◆ **PROBLEM TO WORK ON**
Identify every line in the records below that contains the word "last", and copy each of those lines.
:: DATASET RECORDS
(** ** Ranges *)

(** The integers from [a] to [b] - 1 as bits. *)
Definition range (a b : Z) : Z := Z.shiftl (Z.ones (b - a)) a.
Lemma range_spec a b i : 0 <= a <= b -> 0 <= i -> Z.testbit (range a b) i = (a <=? i) && (i <? b).
Proof.
  intros Hab Hi. unfold range. rewrite Z.shiftl_spec by done. destruct (Z.leb_spec a i).
  - rewrite Z.testbit_ones_nonneg by lia. cbn. apply eq_true_iff_eq. rewrite !Z.ltb_lt. lia.
  - by rewrite Z.testbit_neg_r by lia.
Qed.
Lemma range_nonneg a b : 0 <= a <= b -> 0 <= range a b.
Proof. intros Hab. apply Z.shiftl_nonneg. rewrite Z.ones_equiv. pose proof (Z.pow_pos_nonneg 2 (b - a)). lia. Qed.
Lemma all_ones_spec j : 0 <= j -> Z.testbit all_ones j = (j <? 64).
Proof. intros Hj. change all_ones with (Z.ones 64). by rewrite Z.testbit_ones_nonneg. Qed.
Lemma factor1_spec a j : 0 <= a -> 0 <= j < 64 -> Z.testbit (to_u64 (Z.shiftl all_ones (Z.land a RIGHT_BITS))) j = (a mod 64 <=? j).
Proof.
  intros Ha Hj. unfold uwrap. rewrite mod_64, Z.mod_pow2_bits_low, Z.shiftl_spec by lia. pose proof (Z.mod_pos_bound a 64 ltac:(lia)).
  destruct (Z.leb_spec (a mod 64) j); [rewrite all_ones_spec by lia; apply Z.ltb_lt; lia | by rewrite Z.testbit_neg_r by lia].
Qed.
Lemma factor2_spec b j : 0 < b -> 0 <= j < 64 ->
  Z.testbit (if ELM_SIZE - Z.land b RIGHT_BITS <? 64 then Z.shiftr all_ones (ELM_SIZE - Z.land b RIGHT_BITS) else all_ones) j = (j <=? (b - 1) mod 64).
Proof.
  intros Hb Hj. unfold ELM_SIZE. rewrite mod_64. pose proof (Z.mod_pos_bound b 64 ltac:(lia)). destruct (Z.ltb_spec (64 - b mod 64) 64).
  - rewrite Z.shiftr_spec, all_ones_spec by lia. apply eq_true_iff_eq. rewrite Z.ltb_lt, Z.leb_le. Z.div_mod_to_equations. lia.
  - rewrite all_ones_spec by lia. apply eq_true_iff_eq. rewrite Z.ltb_lt, Z.leb_le. Z.div_mod_to_equations. lia.
Qed.
Lemma all_ones_u64 : u64 all_ones.
Proof. done. Qed.
Lemma factor2_u64 b : u64 (if ELM_SIZE - Z.land b RIGHT_BITS <? 64 then Z.shiftr all_ones (ELM_SIZE - Z.land b RIGHT_BITS) else all_ones).
Proof.
  case_match; [| apply all_ones_u64]. unfold ELM_SIZE in *. rewrite mod_64 in *. apply Z.ltb_lt in H.
  pose proof (Z.mod_pos_bound b 64 ltac:(lia)). apply u64_bits; [by apply Z.shiftr_nonneg |]. intros i Hi.
  rewrite Z.shiftr_spec, all_ones_spec by lia. apply Z.ltb_ge. lia.
Qed.

Section OnRange.
Context {op : Z -> Z -> Z} {f : bool -> bool -> bool} `{!BitOp op f}.
Lemma on_range_ok a b l : words_ok l -> 0 <= a < b -> (b - 1) / 64 < zlen l ->
  exists l', on_range op a b l = Ok l' /\ zlen l' = zlen l /\ words_ok l' /\ value l' = op (value l) (range a b) /\
    forall k, (b - 1) / 64 < k -> word l' k = word l k.
Proof.
  intros Hl Hab Hlen. unfold on_range. rewrite !div_64.
  set (f1 := to_u64 _).
  match goal with |- context [if ?c then Z.shiftr all_ones ?n else all_ones] => set (f2 := if c then Z.shiftr all_ones n else all_ones) end. set (p := a / 64). set (q := (b - 1) / 64) in *.
  assert (Hf1 : u64 f1) by (apply uwrap_bound; lia). assert (Hf2 : u64 f2) by apply factor2_u64.
  assert (Hpq : 0 <= p <= q) by (unfold p, q; Z.div_mod_to_equations; lia).
  assert (Hop : forall k m, u64 m -> u64 (op (word l k) m)) by (intros k m Hm; apply op_u64; [by apply word_u64 | done]).
  enough (Hx : exists l', (if p =? q then let! w := read l p in write l p (op w (Z.land f1 f2))
      else let! w1 := read l p in let! l := write l p (op w1 f1) in let! w2 := read l q in let! l := write l q (op w2 f2) in
        for_words (Z.to_nat (q - (p + 1))) (p + 1) (fun _ w => Ok (op w all_ones)) l) = Ok l' /\ zlen l' = zlen l /\ words_ok l' /\
    forall k, 0 <= k -> word l' k = if (k <? p) || (q <? k) then word l k else
      op (word l k) (if p =? q then Z.land f1 f2 else if k =? p then f1 else if k =? q then f2 else all_ones)).
  { destruct Hx as (l' & E & Hz & Hl' & Hw). exists l'. split_and!; try done.
    2: { intros k Hk. rewrite Hw, (proj2 (Z.ltb_lt q k)), orb_true_r by lia. done. }
    apply value_ext; [done | apply op_nonneg; [by apply value_nonneg | apply range_nonneg; lia] |]. intros k j Hk Hj.
    rewrite op_spec, value_word, range_spec, Hw by (done || lia).
    pose proof (factor1_spec a j ltac:(lia) Hj) as B1. pose proof (factor2_spec b j ltac:(lia) Hj) as B2. fold f1 in B1. fold f2 in B2.
    assert (B3 : Z.testbit all_ones j = true) by (rewrite all_ones_spec by lia; apply Z.ltb_lt; lia).
    destruct ((k <? p) || (q <? k)) eqn:Eout.
    - replace ((a <=? 64 * k + j) && (64 * k + j <? b)) with false; [by rewrite op_false |]. symmetry. apply andb_false_iff.
      rewrite orb_true_iff, !Z.ltb_lt in Eout. rewrite Z.leb_gt, Z.ltb_ge. unfold p, q in Eout. Z.div_mod_to_equations. lia.
    - rewrite op_spec by lia. f_equal. apply orb_false_iff in Eout as [E1 E2]. apply Z.ltb_ge in E1, E2.
      destruct (Z.eqb_spec p q), (Z.eqb_spec k p), (Z.eqb_spec k q); rewrite ?Z.land_spec, ?B1, ?B2, ?B3; apply eq_true_iff_eq;
        rewrite ?andb_true_iff, ?Z.leb_le, ?Z.ltb_lt; unfold p, q in *; Z.div_mod_to_equations; lia. }
  destruct (Z.eqb_spec p q) as [Epq|Hne].
  - rewrite read_ok by lia. cbn [rbind]. rewrite write_ok by lia. eexists. split; [done |]. rewrite zlen_insert. assert (Hm : u64 (Z.land f1 f2)).
    { apply u64_bits; [apply Z.land_nonneg; lia |]. intros i Hi. by rewrite Z.land_spec, u64_high. }
    split_and!; [done | by apply words_insert; [| apply Hop] |]. intros k Hk. rewrite word_insert by lia.
    destruct (Z.eqb_spec k p) as [Ek|], (Z.ltb_spec k p), (Z.ltb_spec q k); cbn; try lia; try done. by rewrite Ek.
  - rewrite read_ok by lia. cbn [rbind]. rewrite write_ok by lia. cbn [rbind]. rewrite read_ok by (rewrite zlen_insert; lia). cbn [rbind].
    rewrite write_ok by (rewrite zlen_insert; lia). cbn [rbind].
    set (l1 := <[Z.to_nat p := op (word l p) f1]> l). set (l2 := <[Z.to_nat q := op (word l1 q) f2]> l1).
    assert (Hw1 : forall k, 0 <= k -> word l1 k = if k =? p then op (word l p) f1 else word l k) by (intros; apply word_insert; lia).
    assert (Hz1 : zlen l1 = zlen l) by apply zlen_insert. assert (Hz2 : zlen l2 = zlen l) by (unfold l2; by rewrite zlen_insert).
    assert (Hw2 : forall k, 0 <= k -> word l2 k = if k =? q then op (word l q) f2 else word l1 k).
    { intros k Hk. unfold l2. rewrite word_insert by lia. rewrite Hw1, (proj2 (Z.eqb_neq q p)) by lia. done. }
    assert (Hl1 : words_ok l1) by (apply words_insert; [done | by apply Hop]).
    assert (Hl2 : words_ok l2) by (apply words_insert; [done |]; rewrite Hw1, (proj2 (Z.eqb_neq q p)) by lia; by apply Hop).
    destruct (for_words_ok (fun _ w => Ok (op w all_ones)) (fun _ w => op w all_ones) (Z.to_nat (q - (p + 1))) (p + 1) l2) as (l' & -> & Hz & Hl' & Hw);
      [lia | lia | done | intros i Hi; split; [done | apply op_u64; [by apply word_u64 | done]] |].
    exists l'. split_and!; [done | lia | done |]. intros k Hk. rewrite Hw, Hw2, Hw1 by done.
    destruct (Z.eqb_spec k q), (Z.eqb_spec k p), (Z.ltb_spec k p), (Z.ltb_spec q k), (Z.leb_spec (p + 1) k), (Z.ltb_spec k (p + 1 + Z.of_nat (Z.to_nat (q - (p + 1)))));
      cbn; subst; try lia; done.
Qed.
End OnRange.

(** The empty range, and one that ends beyond the words. *)
Lemma range_empty a : range a a = 0.
Proof. unfold range. by rewrite Z.sub_diag, Z.shiftl_0_l. Qed.
Lemma set_range_ok a b s : bitset_ok s -> 0 <= a <= b -> b <= 2 ^ 31 - 64 ->
  exists s', set_range a b s = Ok s' /\ bitset_ok s' /\ val s' = Z.lor (val s) (range a b).
Proof.
  intros Hs Hab Hb. unfold set_range, bad_range. rewrite !(proj2 (Z.ltb_ge _ _)) by lia. cbn [orb]. destruct (Z.eqb_spec a b) as [->|Hne].
  { exists s. by rewrite range_empty, Z.lor_0_r. }
  rewrite div_64. pose proof (index_word (b - 1) ltac:(lia)) as [H0 H1].
  destruct (ensure_ok ((b - 1) / 64 + 1) s Hs) as (s1 & -> & Hs1 & Hsz & _ & _ & _ & _ & Hval); [lia |]. cbn [rbind].
  pose proof (bo_size s1 Hs1) as Hz. destruct (on_range_ok (op := Z.lor) a b (bits s1)) as (l & -> & Hl & W1 & W2 & W3); [apply Hs1 | lia | lia |].
  cbn [rbind actualArrayLength with_bits]. eexists. split; [reflexivity |]. pose proof (bo_length s1 Hs1). pose proof (bo_bound s1 Hs1).
  destruct (Z.ltb_spec (actualArrayLength s1) ((b - 1) / 64 + 1)).
  all: split; [apply (ok_words s1); cbn; try done; try lia | unfold val in *; cbn; by rewrite W2, Hval].
  all: intros k Hk; rewrite W3 by lia; apply (bo_zero s1 Hs1); lia.
Qed.
Lemma flip_range_ok a b s : bitset_ok s -> 0 <= a <= b -> b <= 2 ^ 31 - 64 ->
  exists s', flip_range a b s = Ok s' /\ bitset_ok s' /\ val s' = Z.lxor (val s) (range a b).
Proof.
  intros Hs Hab Hb. unfold flip_range, bad_range. rewrite !(proj2 (Z.ltb_ge _ _)) by lia. cbn [orb]. destruct (Z.eqb_spec a b) as [->|Hne].
  { exists s. by rewrite range_empty, Z.lxor_0_r. }
  rewrite div_64. pose proof (index_word (b - 1) ltac:(lia)) as [H0 H1].
  destruct (ensure_ok ((b - 1) / 64 + 1) s Hs) as (s1 & -> & Hs1 & Hsz & _ & _ & _ & _ & Hval); [lia |]. cbn [rbind].
  pose proof (bo_size s1 Hs1) as Hz. destruct (on_range_ok (op := Z.lxor) a b (bits s1)) as (l & -> & Hl & W1 & W2 & W3); [apply Hs1 | lia | lia |].
  cbn [rbind actualArrayLength with_bits]. pose proof (bo_length s1 Hs1). pose proof (bo_bound s1 Hs1).
  match goal with |- context [check_length ?x] => destruct (check_length_ok x) as [c ->] end; [case_match; cbn; lia | case_match; cbn; lia |].
  cbn [rbind]. eexists. split; [reflexivity |]. split; [| unfold val in *; case_match; cbn; by rewrite W2, Hval].
  destruct (Z.ltb_spec (actualArrayLength s1) ((b - 1) / 64 + 1)); apply (ok_words s1); cbn; try done; try lia.
  all: intros k Hk; rewrite W3 by lia; apply (bo_zero s1 Hs1); lia.
Qed.
(** Bits that are not there need not be cleared. *)
Lemma ldiff_range s a b c : bitset_ok s -> 0 <= a -> b = Z.max a (Z.min c (actualArrayLength s * 64)) -> a <= c ->
  Z.ldiff (val s) (range a b) = Z.ldiff (val s) (range a c).
Proof.
  intros Hs Ha Hb Hc. apply Z.bits_inj'. intros i Hi. rewrite !Z.ldiff_spec, !range_spec by lia.
  destruct (Z.le_gt_cases (actualArrayLength s * 64) i); [by rewrite val_above |]. do 2 f_equal. f_equal. apply eq_true_iff_eq. rewrite !Z.ltb_lt. lia.
Qed.
Lemma clear_range_ok a b s : bitset_ok s -> 0 <= a <= b ->
  exists s', clear_range a b s = Ok s' /\ bitset_ok s' /\ val s' = Z.ldiff (val s) (range a b).
Proof.
  intros Hs Hab. unfold clear_range, bad_range. rewrite !(proj2 (Z.ltb_ge _ _)) by lia. cbn [orb]. destruct (needClear s) eqn:Ec; cbn [negb].
  2: { exists s. by rewrite needClear_val, Z.ldiff_0_l. }
  pose proof (bo_length s Hs). pose proof (bo_bound s Hs). pose proof (bo_size s Hs) as Hz. unfold OFFSET. rewrite Z.shiftl_mul_pow2 by lia.
  change (2 ^ 6) with 64. rewrite swrap_small by lia. set (last := actualArrayLength s * 64).
  destruct (Z.leb_spec last a) as [Hla|Hla]; cbn [orb].
  { exists s. split_and!; try done. rewrite <- (ldiff_range s a a b), range_empty, Z.ldiff_0_r by (done || fold last; lia). done. }
  destruct (Z.eqb_spec a b) as [->|Hne]; [exists s; by rewrite range_empty, Z.ldiff_0_r |].
  set (c := if last <? b then last else b). assert (Hc : c = Z.min b last) by (unfold c; destruct (Z.ltb_spec last b); lia).
  rewrite <- (ldiff_range s a c b) by (done || fold last; lia).
  destruct (on_range_ok (op := Z.ldiff) a c (bits s)) as (l & -> & Hl & W1 & W2 & W3); [apply Hs | lia | unfold last in *; Z.div_mod_to_equations; lia |].
  cbn [rbind]. destruct (top_zero_ok (with_bits l s)) as [z ->]; [cbn; lia | done |]. cbn [rbind]. eexists. split; [reflexivity |].
  split; [| unfold val; destruct z; exact W2]. apply (ok_words s); try (destruct z; cbn; done || lia).
  all: destruct z; cbn; try done; try lia; intros k Hk; rewrite W3 by (unfold last in *; Z.div_mod_to_equations; lia); by apply (bo_zero s Hs).
Qed.

(** ** Two sets *)

(** The loop that combines the first [n] words with those of another set. *)
Lemma combine_ok (op : Z -> Z -> Z) (other s : t) n : bitset_ok s -> bitset_ok other -> (forall a b, u64 a -> u64 b -> u64 (op a b)) ->
  0 <= n <= bitsSize s -> n <= bitsSize other ->
  exists l, for_words (Z.to_nat n) 0 (fun i w => let! v := read (bits other) i in Ok (op w v)) (bits s) = Ok l /\ zlen l = zlen (bits s) /\ words_ok l /\
    forall k, 0 <= k -> word l k = if k <? n then op (word (bits s) k) (word (bits other) k) else word (bits s) k.
Proof.
  intros Hs Ho Hop Hn Hn2. pose proof (bo_size s Hs). pose proof (bo_size other Ho).
  destruct (for_words_ok (fun i w => let! v := read (bits other) i in Ok (op w v)) (fun i w => op w (word (bits other) i)) (Z.to_nat n) 0 (bits s))
    as (l & E & Hz & Hl & Hw); [lia | lia | apply Hs | |].
  { intros i Hi. rewrite read_ok by lia. split; [done |]. apply Hop; apply word_u64; [apply Hs | apply Ho]. }
  exists l. split_and!; try done. intros k Hk. rewrite Hw by done. rewrite (proj2 (Z.leb_le 0 k)) by done. replace (0 + Z.of_nat (Z.to_nat n)) with n by lia. done.
Qed.
Lemma land_u64 a b : u64 a -> u64 b -> u64 (Z.land a b).
Proof. intros Ha Hb. apply u64_bits; [apply Z.land_nonneg; lia |]. intros i Hi. by rewrite Z.land_spec, u64_high. Qed.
::::
◆ **WORKED SOLUTION**
  change (2 ^ 6) with 64. rewrite swrap_small by lia. set (last := actualArrayLength s * 64).
  destruct (Z.leb_spec last a) as [Hla|Hla]; cbn [orb].
  { exists s. split_and!; try done. rewrite <- (ldiff_range s a a b), range_empty, Z.ldiff_0_r by (done || fold last; lia). done. }
  set (c := if last <? b then last else b). assert (Hc : c = Z.min b last) by (unfold c; destruct (Z.ltb_spec last b); lia).
  rewrite <- (ldiff_range s a c b) by (done || fold last; lia).
  destruct (on_range_ok (op := Z.ldiff) a c (bits s)) as (l & -> & Hl & W1 & W2 & W3); [apply Hs | lia | unfold last in *; Z.div_mod_to_equations; lia |].
  all: destruct z; cbn; try done; try lia; intros k Hk; rewrite W3 by (unfold last in *; Z.div_mod_to_equations; lia); by apply (bo_zero s Hs).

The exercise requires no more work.